Confesso que ainda não terminei o livro, mas meu espírito de repórter me impede de esperar para contar a vocês, leitores dessa coluna, o que achei da obra "O Showman", de Simon Shuster, lançado no Brasil pela Editora Record.
Em 419 páginas, o jornalista da Time revela os bastidores dos primeiros anos da guerra na Ucrânia a partir de um ponto de vista privilegiado: o acesso exclusivo a Volodymyr Zelensky.
Shuster trabalhou como correspondente na Rússia e na Ucrânia por 17 anos. Sua cobertura do conflito na Ucrânia começou em 2014, quando foi o primeiro repórter estrangeiro a chegar à Crimeia no momento em que as tropas russas tomavam a península - lá, pode-se dizer sem medo de errar, começou, verdadeiramente a guerra na Ucrânia. O resto, inclusive a invasão em larga escala, em fevereiro de 2022, é uma continuidade do que teve início lá atrás.
Em 2019, Shuster conheceu Zelensky, quando pretendia escrever um perfil durante a campanha para a presidência. Então, continuou a acompanhar o governo eleito, inclusive viajando ao lado do presidente ao front em abril de 2021, enquanto Vladimir Putin acumulava uma imensa capacidade militar nas bordas da fronteira ucraniana.

O showman do título remete ao próprio Zelensky que, como se sabe, antes de chegar ao palácio presidencial, teve uma carreira de 20 anos como ator, incorporando inclusive um personagem, em uma série de TV, no qual é um professor de História que se torna presidente da República.
Na pele do chefe de Estado em tempos de guerra, Zelensky usou, segundo a interpretação do autor, um pouco de sua versatilidade dos palcos e estúdios para captar a atenção do mundo e conquistar a simpatia dos ocidentais para a causa de seu país invadido.
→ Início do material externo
(* ===== verification/Within.v ===== *)
(** * What a piece of code never touches

    [within R m]: whenever [m] returns, the states before and after are related
    by [R].  For a preorder [R] this is a property of the shape of the code: it
    holds of a program whose every update is a step of [R].  It is used with
    [devices_kept]: the scheduler never touches the console ring and the
    platform's tables. *)
From stdpp Require Import base numbers list gmap strings.
From Stdlib Require Import ZArith Lia.
From S2P Require Import Prelude Mem Machine State Kernel Image RunQueue Smp Thread.

Local Open Scope Z_scope.

Section within.
Context {S : Type} (R : relation S) `{!PreOrder R}.

Definition within {A} (m : M S A) : Prop :=
  forall s a s', m s = Ret (a, s') -> R s s'.

Lemma within_ret {A} (a : A) : within (ret a).
Proof using All. intros s a' s' [= _ <-]. done. Qed.
Lemma within_bind {A B} (m : M S A) (k : A -> M S B) :
  within m -> (forall a, within (k a)) -> within (bind m k).
Proof using All.
  intros Hm Hk s b s2. unfold bind. destruct (m s) as [[a s1]| | |] eqn:E; [|done..].
  intros E2. exact (transitivity (Hm _ _ _ E) (Hk _ _ _ _ E2)).
Qed.
Lemma within_gets {A} (f : S -> A) : within (gets f).
Proof using All. intros s a' s' [= _ <-]. done. Qed.
Lemma within_modify (f : S -> S) : (forall s, R s (f s)) -> within (modify f).
Proof. intros Hf s a' s' [= _ <-]. done. Qed.
Lemma within_when b (m : M S unit) : within m -> within (when b m).
Proof using All. destruct b; [done|]. intros _. apply within_ret. Qed.
Lemma within_undefined {A} : within (undefined (A := A)).
Proof. done. Qed.
Lemma within_panic {A} : within (panic_halt (A := A)).
Proof. done. Qed.
Lemma within_diverge {A} : within (diverge (A := A)).
Proof. done. Qed.
Lemma within_for_z n i (body : Z -> M S unit) :
  (forall j, within (body j)) -> within (for_z n i body).
Proof using All.
  intros Hb. revert i. induction n as [|n IH]; intros i; simpl; [apply within_ret|].
  apply within_bind; [done|]. intros _. apply IH.
Qed.
Lemma within_loop {A} n (body : M S (option A)) : within body -> within (loop n body).
Proof using All.
  intros Hb. induction n as [|n IH]; simpl; [apply within_diverge|].
  apply within_bind; [done|]. intros [a|]; [apply within_ret|done].
Qed.

(** A fact about a run together with what the run leaves alone. *)
Lemma wp_within {A} (m : M S A) Q s :
  within m -> wp m Q s -> wp m (fun a s' => Q a s' /\ R s s') s.
Proof.
  unfold wp. intros Hw. destruct (m s) as [[a s']| | |] eqn:E; try done.
  intros HQ. split; [done|]. by eapply Hw.
Qed.

End within.

Create HintDb within.
#[export] Hint Resolve within_ret within_gets within_undefined within_panic within_diverge : within.

Ltac within_step :=
  lazymatch goal with
  | |- within _ (bind _ _) => apply within_bind; [try apply _..| |intros ?]
  | |- within _ (when _ _) => apply within_when; [try apply _..|]
  | |- within _ (loop _ _) => apply within_loop; [try apply _..|]
  | |- within _ (for_z _ _ _) => apply within_for_z; [try apply _..|intros ?]
  | |- within _ (if ?b then _ else _) => destruct b
  | |- within _ (match ?x with _ => _ end) => destruct x
  | |- within _ (gets _) => apply within_gets; apply _
  | |- within _ (ret _) => apply within_ret; apply _
  | |- within _ (core _) => apply within_gets; apply _
  | |- within _ _ => solve [eauto with within]
  end; cbv beta zeta.
Ltac within := cbv beta zeta; repeat within_step.

Section devices.
Context {cfg : Config} {hws : Hardware}.

Definition devices_kept (s s' : kstate) : Prop :=
  k_con s' = k_con s /\ k_plat s' = k_plat s.

#[export] Instance devices_kept_preorder : PreOrder devices_kept.
Proof.
  split; [done|]. intros s1 s2 s3 [A1 A2] [B1 B2]. split; congruence.
Qed.
End devices.

#[export] Existing Instance devices_kept_preorder.

Notation keeps_devices := (within devices_kept).

Section devices_code.
Context {cfg : Config} {hws : Hardware}.

Lemma kd_get_thread i : keeps_devices (get_thread i).
Proof. intros s a s'. unfold get_thread. destruct (thr s i); [|done]. by intros [= _ <-]. Qed.
Lemma kd_upd_thread i f : keeps_devices (upd_thread i f).
Proof. intros s a s'. unfold upd_thread. destruct (thr s i); [|done]. by intros [= _ <-]. Qed.
Lemma kd_get_cpu i : keeps_devices (get_cpu i).
Proof. intros s a s'. unfold get_cpu. destruct (cpu s i); [|done]. by intros [= _ <-]. Qed.
Lemma kd_upd_cpu i f : keeps_devices (upd_cpu i f).
Proof. intros s a s'. unfold upd_cpu. destruct (cpu s i); [|done]. by intros [= _ <-]. Qed.
Lemma kd_get_rq i : keeps_devices (get_rq i).
Proof. intros s a s'. unfold get_rq. destruct (rqs s i); [|done]. by intros [= _ <-]. Qed.
Lemma kd_upd_rq i f : keeps_devices (upd_rq i f).
Proof. intros s a s'. unfold upd_rq. destruct (rqs s i); [|done]. by intros [= _ <-]. Qed.
Lemma kd_upd_core f : keeps_devices (upd_core f).
Proof. by apply within_modify. Qed.
Lemma kd_upd_umem f : keeps_devices (upd_umem f).
Proof. by apply within_modify. Qed.
Lemma kd_upd_trp f : keeps_devices (upd_trp f).
Proof. by apply within_modify. Qed.
Lemma kd_pr l m : keeps_devices (pr l m).
Proof. by apply within_modify. Qed.
Lemma kd_on_hw {A} (f : dev -> A * dev) : keeps_devices (on_hw f).
Proof. intros s a s'. unfold on_hw. destruct (f (k_hw s)). by intros [= _ <-]. Qed.
Hint Resolve kd_get_thread kd_upd_thread kd_get_cpu kd_upd_cpu kd_get_rq kd_upd_rq kd_upd_core
  kd_upd_umem kd_upd_trp kd_pr kd_on_hw : within.

Lemma kd_cpu_this : keeps_devices cpu_this.
Proof. unfold cpu_this. within. Qed.
Lemma kd_upd_cpu_this f : keeps_devices (upd_cpu_this f).
Proof. unfold upd_cpu_this. within. Qed.
Hint Resolve kd_cpu_this kd_upd_cpu_this : within.
Lemma kd_hartid : keeps_devices cpu_current_hartid.
Proof. unfold cpu_current_hartid. within. Qed.
Lemma kd_current_tid : keeps_devices current_tid_get.
Proof. unfold current_tid_get. within. Qed.
Lemma kd_csr_read c : keeps_devices (csr_read c).
Proof. unfold csr_read. within. Qed.
Lemma kd_csr_upd c op v : keeps_devices (csr_upd c op v).
Proof. unfold csr_upd. within. Qed.
Lemma kd_sbi_call e f l : keeps_devices (sbi_call e f l).
Proof. unfold sbi_call. within. Qed.
Lemma kd_get_tf p : keeps_devices (get_tf p).
Proof. unfold get_tf. within. Qed.
Lemma kd_upd_tf p f : keeps_devices (upd_tf p f).
Proof. unfold upd_tf. within. Qed.
Lemma kd_set_a0 p v : keeps_devices (set_a0 p v).
Proof. apply kd_upd_tf. Qed.
Lemma kd_ASSERT b m : keeps_devices (ASSERT b m).
Proof. unfold ASSERT, PANICF, pr_err. within. Qed.
Hint Resolve kd_hartid kd_current_tid kd_csr_read kd_csr_upd kd_sbi_call kd_get_tf kd_upd_tf
  kd_set_a0 kd_ASSERT : within.

(** *** Run queues *)
Lemma kd_push h i : keeps_devices (rq_push_tail h i).
Proof. unfold rq_push_tail. within. Qed.
Lemma kd_pop h : keeps_devices (rq_pop_head h).
Proof. unfold rq_pop_head, rq_len_dec. within. Qed.
Lemma kd_len h : keeps_devices (rq_len h).
Proof. unfold rq_len. within. Qed.
Lemma kd_unlink h p c : keeps_devices (rq_unlink h p c).
Proof. unfold rq_unlink, rq_len_dec. within. Qed.
Hint Resolve kd_push kd_pop kd_len kd_unlink : within.
Lemma kd_remove h i : keeps_devices (rq_remove h i).
Proof.
  assert (H : forall n p c, keeps_devices (rq_remove_loop n h i p c)).
  { induction n as [|n IH]; intros p c; simpl; within. }
  unfold rq_remove. within.
Qed.
Hint Resolve kd_remove : within.
Lemma kd_remove_any i : keeps_devices (rq_remove_any i).
Proof.
  assert (H : forall n h, keeps_devices (rq_remove_any_loop n h i)).
  { induction n as [|n IH]; intros h; simpl; within. }
  unfold rq_remove_any. within.
Qed.
Lemma kd_snapshot h d n : keeps_devices (rq_snapshot h d n).
Proof.
  assert (H : forall f c k m l, keeps_devices (rq_snapshot_loop f c k m l)).
  { induction f as [|f IH]; intros c k m l; simpl; unfold dst_write; within. }
  unfold rq_snapshot, dst_write. within.
Qed.
Hint Resolve kd_remove_any kd_snapshot : within.

(** *** Threads *)
Lemma kd_kick h : keeps_devices (smp_kick_hart h).
Proof. unfold smp_kick_hart, sbi_send_ipi, pr_warn. within. Qed.
Lemma kd_pick i h : keeps_devices (sched_pick_target_hart i h).
Proof.
  assert (H : forall n h b l o, keeps_devices (pick_loop n h b l o)).
  { induction n as [|n IH]; intros h' b l o; simpl; within. }
  unfold sched_pick_target_hart. within.
Qed.
Hint Resolve kd_kick kd_pick : within.
Lemma kd_make_runnable i h : keeps_devices (thread_make_runnable i h).
Proof. unfold thread_make_runnable. within. Qed.
Lemma kd_recycle i : keeps_devices (recycle_thread i).
Proof. unfold recycle_thread. within. Qed.
Hint Resolve kd_make_runnable kd_recycle : within.
Lemma kd_schedule tf : keeps_devices (schedule tf).
Proof.
  unfold schedule, sched_depart, sched_dispatch, schedule_pick, thread_mark_running,
    thread_mark_not_running. within.
Qed.
Lemma kd_tick : keeps_devices threads_tick.
Proof. unfold threads_tick, tick_one. within. Qed.
Hint Resolve kd_schedule kd_tick : within.
Lemma kd_wake_joiner i c : keeps_devices (wake_joiner i c).
Proof. unfold wake_joiner. within. Qed.
Lemma kd_wake i : keeps_devices (thread_wake i).
Proof. unfold thread_wake. within. Qed.
Hint Resolve kd_wake_joiner kd_wake : within.
Lemma kd_create e a n : keeps_devices (thread_create_user_named e a n).
Proof.
  assert (H : forall m i, keeps_devices (alloc_loop m i)).
  { induction m as [|k IH]; intros i; simpl; within. }
  unfold thread_create_user_named, alloc_thread_slot, init_thread_context_u. within.
Qed.
Hint Resolve kd_create : within.
Lemma kd_block tf : keeps_devices (thread_block tf).
Proof. unfold thread_block. within. Qed.
Hint Resolve kd_block : within.
Lemma kd_sys_sleep tf n : keeps_devices (thread_sys_sleep tf n).
Proof. unfold thread_sys_sleep. within. Qed.
Lemma kd_sys_create tf e a n : keeps_devices (thread_sys_create tf e a n).
Proof. unfold thread_sys_create, thread_create_user. within. Qed.
Lemma kd_sys_exit tf c : keeps_devices (thread_sys_exit tf c).
Proof. unfold thread_sys_exit. within. Qed.
Lemma kd_sys_join tf i p : keeps_devices (thread_sys_join tf i p).
Proof. unfold thread_sys_join. within. Qed.
Lemma kd_sys_kill tf i : keeps_devices (thread_sys_kill tf i).
Proof. unfold thread_sys_kill. within. Qed.
Lemma kd_sys_detach tf i : keeps_devices (thread_sys_detach tf i).
Proof. unfold thread_sys_detach. within. Qed.
Lemma kd_wait_stdin b n tf : keeps_devices (thread_wait_for_stdin b n tf).
Proof. unfold thread_wait_for_stdin, thread_current. within. Qed.

End devices_code.

#[export] Hint Resolve kd_sys_sleep kd_sys_create kd_sys_exit kd_sys_join kd_sys_kill
  kd_sys_detach kd_wait_stdin kd_schedule kd_wake kd_tick kd_set_a0 kd_upd_thread kd_upd_core
  kd_upd_cpu_this kd_upd_tf kd_get_tf kd_csr_upd kd_get_cpu : within.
Isso não torna o livro uma ode a Zelensky. Ao contrário, Shuster desenha o perfil do homem que toma decisões equivocadas nos dias que antecederam, entre elas o fato de ter minimizado as ameaças russas. Uma das cenas memoráveis é narrada logo no primeiro capítulo: a intimidade do casal Zelensky em sua casa, no lote número 29 do confomínio fechado Koncha-Zaspa, na madrugada em que as bombas começam a cair sobre Kiev e todas as grandes cidades ucranianas. O pastor-alemão ficou nervoso e começou a andar de um lado para o outro. O mesmo ocorreu com o papagaio da família, chamado Kesha.
No quarto do casal, a mulher, Olena, passou a mão no lado da cama onde seu marido dormia. Estava vazio. O presidente, no cômodo ao lado, preparava-se para ir para o trabalho. Seu olhar desnorteado encontrou Zelensky, que falou apenas uma palavra: "Nachalos!". Começou!, em russo, idioma que costumavam falar em casa.
Na sequência, a comitiva presidencial circulou por ruas e avenidas de uma Kiev, sitiada como em tantas vezes ao longo dos séculos, que jamais voltaria a ser a mesma.
Um dos méritos do livro de Shuster é a honestidade. Escrevi o primeiro livro publicado no Brasil sobre essa guerra que, no próximo dia 24 de fevereiro, completa quatro anos. "Trem para Ucrânia" (BesouroBox), lançado nos primeiros seis meses da crise, não tinha a pretensão de contar toda a história do conflito.
Ao contrário, a ideia era relatar a cobertura feita por ZH, o drama humano que encontrei pelo caminho, combinados com o contexto histórico da beligerância entre os dois países. Admitir que aquela era apenas parte de uma história ainda sendo escrita deu-me tranquilidade para interpretar fatos sob a luz do momento - com todos os riscos envolvidos nesse gesto. Há paralelos: Shuster também decidiu colocar o ponto final em seu livro antes que os canhões se calem. Se é que, um dia, se calarão.
Mais do que nos colocar em contato com as entranhas da guerra, algo que busquei em meu livro, o relato de Shuster nos leva a um exclusivo convívio com um teimoso, confiante, vingativo, por vezes imprudente, mas sobretudo resistente Zelensky.